Only certain lines below are wanted: those starting at the line containing "[process_data] when the" and ending at the line containing "Proof. by move=>", both included, each retyped exactly.

= RECORD EXTRACTS =
▽

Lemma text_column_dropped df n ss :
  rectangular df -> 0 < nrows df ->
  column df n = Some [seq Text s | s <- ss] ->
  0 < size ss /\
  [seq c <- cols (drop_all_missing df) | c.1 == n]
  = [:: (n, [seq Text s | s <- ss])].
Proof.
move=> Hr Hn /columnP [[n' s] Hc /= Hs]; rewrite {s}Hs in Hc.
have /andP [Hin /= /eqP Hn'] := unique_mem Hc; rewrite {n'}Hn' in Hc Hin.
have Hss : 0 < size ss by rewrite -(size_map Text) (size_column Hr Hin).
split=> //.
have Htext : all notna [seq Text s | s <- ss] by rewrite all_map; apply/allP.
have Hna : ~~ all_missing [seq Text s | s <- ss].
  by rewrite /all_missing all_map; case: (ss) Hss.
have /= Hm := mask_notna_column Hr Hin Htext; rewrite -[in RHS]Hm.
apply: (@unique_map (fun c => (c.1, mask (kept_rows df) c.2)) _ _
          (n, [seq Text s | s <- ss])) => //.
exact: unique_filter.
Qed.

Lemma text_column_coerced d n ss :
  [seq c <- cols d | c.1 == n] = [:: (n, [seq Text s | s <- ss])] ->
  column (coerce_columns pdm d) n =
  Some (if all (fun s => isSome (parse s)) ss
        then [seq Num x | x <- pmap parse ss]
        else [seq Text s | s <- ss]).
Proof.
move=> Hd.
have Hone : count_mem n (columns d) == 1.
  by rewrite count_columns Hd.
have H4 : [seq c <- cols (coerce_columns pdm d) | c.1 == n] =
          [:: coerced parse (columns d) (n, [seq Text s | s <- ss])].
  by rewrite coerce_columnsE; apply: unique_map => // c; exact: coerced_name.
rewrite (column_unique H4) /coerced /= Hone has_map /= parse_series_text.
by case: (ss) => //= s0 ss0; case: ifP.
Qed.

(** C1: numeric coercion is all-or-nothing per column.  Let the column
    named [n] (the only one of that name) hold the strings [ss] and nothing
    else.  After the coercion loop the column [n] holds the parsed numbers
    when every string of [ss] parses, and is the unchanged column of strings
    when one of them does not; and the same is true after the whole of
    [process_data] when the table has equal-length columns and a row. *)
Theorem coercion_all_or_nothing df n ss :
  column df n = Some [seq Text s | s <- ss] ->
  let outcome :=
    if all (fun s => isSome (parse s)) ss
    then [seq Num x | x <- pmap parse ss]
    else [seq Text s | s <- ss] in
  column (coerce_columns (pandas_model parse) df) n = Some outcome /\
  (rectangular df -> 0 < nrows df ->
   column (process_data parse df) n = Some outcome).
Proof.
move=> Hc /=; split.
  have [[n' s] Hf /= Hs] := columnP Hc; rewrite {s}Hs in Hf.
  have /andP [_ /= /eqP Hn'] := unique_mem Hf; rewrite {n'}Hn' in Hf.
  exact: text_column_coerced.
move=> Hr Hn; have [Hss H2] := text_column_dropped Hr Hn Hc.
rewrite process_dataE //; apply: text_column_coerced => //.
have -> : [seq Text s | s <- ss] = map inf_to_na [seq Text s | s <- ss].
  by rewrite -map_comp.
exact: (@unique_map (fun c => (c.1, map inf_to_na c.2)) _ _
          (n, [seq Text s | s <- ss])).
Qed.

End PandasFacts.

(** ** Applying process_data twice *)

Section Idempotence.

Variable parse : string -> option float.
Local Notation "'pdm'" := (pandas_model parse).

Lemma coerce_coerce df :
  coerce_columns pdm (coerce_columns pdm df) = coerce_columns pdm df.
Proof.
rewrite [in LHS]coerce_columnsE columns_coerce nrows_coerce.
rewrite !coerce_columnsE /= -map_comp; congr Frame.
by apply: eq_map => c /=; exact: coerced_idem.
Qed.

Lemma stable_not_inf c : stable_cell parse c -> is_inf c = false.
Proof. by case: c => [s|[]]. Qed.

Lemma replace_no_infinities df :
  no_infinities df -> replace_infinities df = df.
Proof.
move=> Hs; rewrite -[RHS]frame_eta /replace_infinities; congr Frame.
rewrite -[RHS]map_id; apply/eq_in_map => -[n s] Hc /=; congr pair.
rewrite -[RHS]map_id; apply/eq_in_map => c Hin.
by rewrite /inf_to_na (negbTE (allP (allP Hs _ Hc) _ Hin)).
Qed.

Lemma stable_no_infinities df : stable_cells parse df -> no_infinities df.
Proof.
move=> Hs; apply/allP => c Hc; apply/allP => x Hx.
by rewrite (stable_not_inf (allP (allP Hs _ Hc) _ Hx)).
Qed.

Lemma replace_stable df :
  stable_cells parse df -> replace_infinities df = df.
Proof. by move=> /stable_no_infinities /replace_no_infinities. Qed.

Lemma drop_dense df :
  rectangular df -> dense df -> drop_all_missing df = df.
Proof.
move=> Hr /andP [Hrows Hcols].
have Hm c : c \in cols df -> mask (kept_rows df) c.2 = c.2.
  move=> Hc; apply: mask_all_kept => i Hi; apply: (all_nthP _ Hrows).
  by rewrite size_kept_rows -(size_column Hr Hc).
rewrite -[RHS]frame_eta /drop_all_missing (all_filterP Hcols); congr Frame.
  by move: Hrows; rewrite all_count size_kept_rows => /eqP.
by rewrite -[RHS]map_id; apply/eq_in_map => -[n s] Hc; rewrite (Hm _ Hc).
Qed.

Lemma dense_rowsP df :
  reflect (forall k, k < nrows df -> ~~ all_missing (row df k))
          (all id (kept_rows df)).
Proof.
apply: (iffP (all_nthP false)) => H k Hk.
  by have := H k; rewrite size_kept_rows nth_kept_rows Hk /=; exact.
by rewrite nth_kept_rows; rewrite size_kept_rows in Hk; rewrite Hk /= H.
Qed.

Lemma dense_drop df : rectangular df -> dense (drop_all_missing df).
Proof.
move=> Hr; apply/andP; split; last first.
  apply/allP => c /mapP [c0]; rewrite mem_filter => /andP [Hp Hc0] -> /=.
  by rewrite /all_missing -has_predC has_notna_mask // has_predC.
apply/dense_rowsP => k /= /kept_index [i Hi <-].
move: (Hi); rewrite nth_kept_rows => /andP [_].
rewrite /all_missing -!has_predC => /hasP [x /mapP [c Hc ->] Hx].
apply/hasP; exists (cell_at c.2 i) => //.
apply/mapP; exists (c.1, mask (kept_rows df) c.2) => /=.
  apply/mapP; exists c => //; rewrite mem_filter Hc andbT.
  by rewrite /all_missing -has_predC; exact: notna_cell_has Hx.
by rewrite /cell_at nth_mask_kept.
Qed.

△
▽

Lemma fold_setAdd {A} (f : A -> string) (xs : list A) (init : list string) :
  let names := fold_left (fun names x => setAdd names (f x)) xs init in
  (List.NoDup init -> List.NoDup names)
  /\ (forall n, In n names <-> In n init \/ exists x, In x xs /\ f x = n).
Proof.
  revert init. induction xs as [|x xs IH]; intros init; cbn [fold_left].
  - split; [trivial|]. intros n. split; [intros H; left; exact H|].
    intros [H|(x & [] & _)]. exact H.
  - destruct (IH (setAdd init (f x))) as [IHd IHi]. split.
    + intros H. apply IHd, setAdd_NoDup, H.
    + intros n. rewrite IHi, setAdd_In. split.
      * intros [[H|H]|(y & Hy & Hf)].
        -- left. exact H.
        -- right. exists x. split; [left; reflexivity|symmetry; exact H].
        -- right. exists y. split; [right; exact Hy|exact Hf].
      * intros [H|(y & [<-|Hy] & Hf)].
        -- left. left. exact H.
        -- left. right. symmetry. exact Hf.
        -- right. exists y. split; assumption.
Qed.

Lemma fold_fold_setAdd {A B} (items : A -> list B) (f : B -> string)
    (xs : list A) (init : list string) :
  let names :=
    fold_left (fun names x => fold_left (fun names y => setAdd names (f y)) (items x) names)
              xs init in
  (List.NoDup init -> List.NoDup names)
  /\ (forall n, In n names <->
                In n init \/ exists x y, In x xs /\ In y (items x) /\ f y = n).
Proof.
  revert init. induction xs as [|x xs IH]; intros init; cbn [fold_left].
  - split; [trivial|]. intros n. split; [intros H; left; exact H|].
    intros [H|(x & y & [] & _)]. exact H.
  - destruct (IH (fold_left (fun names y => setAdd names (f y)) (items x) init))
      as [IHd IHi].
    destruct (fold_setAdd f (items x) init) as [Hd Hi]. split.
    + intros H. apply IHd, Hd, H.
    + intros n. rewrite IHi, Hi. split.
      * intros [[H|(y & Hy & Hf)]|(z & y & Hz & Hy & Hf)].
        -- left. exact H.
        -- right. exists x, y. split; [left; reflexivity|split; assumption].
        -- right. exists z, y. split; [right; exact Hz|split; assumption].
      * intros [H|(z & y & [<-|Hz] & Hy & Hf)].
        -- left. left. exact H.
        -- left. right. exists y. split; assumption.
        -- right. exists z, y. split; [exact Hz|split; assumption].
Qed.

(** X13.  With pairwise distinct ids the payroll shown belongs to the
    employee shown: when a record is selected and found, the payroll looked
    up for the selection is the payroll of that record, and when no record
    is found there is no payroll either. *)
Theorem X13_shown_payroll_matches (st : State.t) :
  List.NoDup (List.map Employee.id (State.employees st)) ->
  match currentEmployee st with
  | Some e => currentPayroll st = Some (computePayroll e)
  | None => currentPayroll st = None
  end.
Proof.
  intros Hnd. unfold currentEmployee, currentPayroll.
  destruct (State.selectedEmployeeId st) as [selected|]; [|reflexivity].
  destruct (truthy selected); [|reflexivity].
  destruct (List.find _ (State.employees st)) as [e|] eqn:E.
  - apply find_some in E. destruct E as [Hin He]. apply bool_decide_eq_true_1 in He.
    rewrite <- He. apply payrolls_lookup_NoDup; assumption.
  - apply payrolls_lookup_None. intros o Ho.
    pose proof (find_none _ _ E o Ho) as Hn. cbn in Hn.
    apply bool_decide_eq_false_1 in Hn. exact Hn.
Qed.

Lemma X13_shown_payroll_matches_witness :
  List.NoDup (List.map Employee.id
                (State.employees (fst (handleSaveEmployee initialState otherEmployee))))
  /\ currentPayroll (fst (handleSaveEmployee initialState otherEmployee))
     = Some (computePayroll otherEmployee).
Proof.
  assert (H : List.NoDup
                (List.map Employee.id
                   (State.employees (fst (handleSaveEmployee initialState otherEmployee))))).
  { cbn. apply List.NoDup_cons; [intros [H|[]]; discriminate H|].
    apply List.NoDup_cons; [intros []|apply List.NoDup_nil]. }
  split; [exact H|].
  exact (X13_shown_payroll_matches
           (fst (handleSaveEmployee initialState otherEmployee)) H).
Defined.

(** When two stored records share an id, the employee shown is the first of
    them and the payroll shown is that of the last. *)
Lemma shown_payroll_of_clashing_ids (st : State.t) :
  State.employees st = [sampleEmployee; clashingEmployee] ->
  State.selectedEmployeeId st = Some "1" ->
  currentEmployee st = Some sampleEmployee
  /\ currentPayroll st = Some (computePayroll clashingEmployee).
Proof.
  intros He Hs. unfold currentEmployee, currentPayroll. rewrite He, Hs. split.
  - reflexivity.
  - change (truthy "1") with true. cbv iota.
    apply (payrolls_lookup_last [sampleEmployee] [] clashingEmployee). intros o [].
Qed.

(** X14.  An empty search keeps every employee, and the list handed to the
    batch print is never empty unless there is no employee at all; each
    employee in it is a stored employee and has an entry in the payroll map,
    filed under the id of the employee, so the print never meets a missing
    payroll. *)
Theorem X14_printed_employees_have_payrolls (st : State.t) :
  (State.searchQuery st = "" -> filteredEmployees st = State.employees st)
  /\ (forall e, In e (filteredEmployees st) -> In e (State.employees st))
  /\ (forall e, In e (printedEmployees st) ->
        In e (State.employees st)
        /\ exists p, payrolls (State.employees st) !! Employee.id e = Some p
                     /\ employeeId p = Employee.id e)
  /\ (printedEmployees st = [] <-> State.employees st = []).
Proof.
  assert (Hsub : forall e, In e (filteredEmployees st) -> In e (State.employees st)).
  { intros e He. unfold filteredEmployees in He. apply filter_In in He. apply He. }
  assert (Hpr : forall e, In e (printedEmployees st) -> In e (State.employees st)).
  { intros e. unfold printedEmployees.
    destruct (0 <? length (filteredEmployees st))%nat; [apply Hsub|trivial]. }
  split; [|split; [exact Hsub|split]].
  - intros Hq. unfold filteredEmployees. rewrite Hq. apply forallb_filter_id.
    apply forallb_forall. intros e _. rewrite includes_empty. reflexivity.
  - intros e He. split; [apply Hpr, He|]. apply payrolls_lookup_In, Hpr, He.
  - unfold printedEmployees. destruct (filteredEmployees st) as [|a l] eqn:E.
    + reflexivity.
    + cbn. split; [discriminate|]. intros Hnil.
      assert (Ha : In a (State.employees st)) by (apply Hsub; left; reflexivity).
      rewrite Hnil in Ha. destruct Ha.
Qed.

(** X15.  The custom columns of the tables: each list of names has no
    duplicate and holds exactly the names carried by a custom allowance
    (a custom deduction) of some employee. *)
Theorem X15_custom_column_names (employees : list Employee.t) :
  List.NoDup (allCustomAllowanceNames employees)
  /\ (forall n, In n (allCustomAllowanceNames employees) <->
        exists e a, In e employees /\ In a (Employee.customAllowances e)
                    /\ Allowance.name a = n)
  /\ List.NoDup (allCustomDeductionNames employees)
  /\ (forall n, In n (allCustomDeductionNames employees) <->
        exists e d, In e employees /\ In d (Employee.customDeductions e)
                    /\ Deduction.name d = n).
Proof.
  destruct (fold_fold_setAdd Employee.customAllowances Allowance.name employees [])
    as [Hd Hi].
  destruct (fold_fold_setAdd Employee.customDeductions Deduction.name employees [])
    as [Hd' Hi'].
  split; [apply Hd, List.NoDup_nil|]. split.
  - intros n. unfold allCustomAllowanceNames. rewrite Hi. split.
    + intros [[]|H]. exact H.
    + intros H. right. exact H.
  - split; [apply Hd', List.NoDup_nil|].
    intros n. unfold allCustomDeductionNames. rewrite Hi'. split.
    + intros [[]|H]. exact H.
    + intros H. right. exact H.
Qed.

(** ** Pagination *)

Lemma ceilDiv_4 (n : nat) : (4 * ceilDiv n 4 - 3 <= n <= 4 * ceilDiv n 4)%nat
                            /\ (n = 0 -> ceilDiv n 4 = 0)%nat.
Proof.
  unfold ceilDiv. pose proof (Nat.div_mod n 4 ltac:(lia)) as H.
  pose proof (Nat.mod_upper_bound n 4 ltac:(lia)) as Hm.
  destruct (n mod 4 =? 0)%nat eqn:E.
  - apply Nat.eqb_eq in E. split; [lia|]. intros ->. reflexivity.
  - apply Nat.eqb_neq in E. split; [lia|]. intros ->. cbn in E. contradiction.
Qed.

△

= EXERCISE RESPONSE =
    [process_data] when the table has equal-length columns and a row. *)
Theorem coercion_all_or_nothing df n ss :
  column df n = Some [seq Text s | s <- ss] ->
  let outcome :=
    if all (fun s => isSome (parse s)) ss
    then [seq Num x | x <- pmap parse ss]
    else [seq Text s | s <- ss] in
  column (coerce_columns (pandas_model parse) df) n = Some outcome /\
  (rectangular df -> 0 < nrows df ->
   column (process_data parse df) n = Some outcome).
Proof.
move=> Hc /=; split.
  have [[n' s] Hf /= Hs] := columnP Hc; rewrite {s}Hs in Hf.
  have /andP [_ /= /eqP Hn'] := unique_mem Hf; rewrite {n'}Hn' in Hf.
  exact: text_column_coerced.
move=> Hr Hn; have [Hss H2] := text_column_dropped Hr Hn Hc.
rewrite process_dataE //; apply: text_column_coerced => //.
have -> : [seq Text s | s <- ss] = map inf_to_na [seq Text s | s <- ss].
  by rewrite -map_comp.
exact: (@unique_map (fun c => (c.1, map inf_to_na c.2)) _ _
          (n, [seq Text s | s <- ss])).
Qed.

End PandasFacts.

(** ** Applying process_data twice *)

Section Idempotence.

Variable parse : string -> option float.
Local Notation "'pdm'" := (pandas_model parse).

Lemma coerce_coerce df :
  coerce_columns pdm (coerce_columns pdm df) = coerce_columns pdm df.
Proof.
rewrite [in LHS]coerce_columnsE columns_coerce nrows_coerce.
rewrite !coerce_columnsE /= -map_comp; congr Frame.
by apply: eq_map => c /=; exact: coerced_idem.
Qed.

Lemma stable_not_inf c : stable_cell parse c -> is_inf c = false.
Proof. by case: c => [s|[]]. Qed.

Lemma replace_no_infinities df :
  no_infinities df -> replace_infinities df = df.
Proof.
move=> Hs; rewrite -[RHS]frame_eta /replace_infinities; congr Frame.
rewrite -[RHS]map_id; apply/eq_in_map => -[n s] Hc /=; congr pair.
rewrite -[RHS]map_id; apply/eq_in_map => c Hin.
by rewrite /inf_to_na (negbTE (allP (allP Hs _ Hc) _ Hin)).
Qed.

Lemma stable_no_infinities df : stable_cells parse df -> no_infinities df.
Proof.
move=> Hs; apply/allP => c Hc; apply/allP => x Hx.
by rewrite (stable_not_inf (allP (allP Hs _ Hc) _ Hx)).
Qed.

Lemma replace_stable df :
  stable_cells parse df -> replace_infinities df = df.
Proof. by move=> /stable_no_infinities /replace_no_infinities. Qed.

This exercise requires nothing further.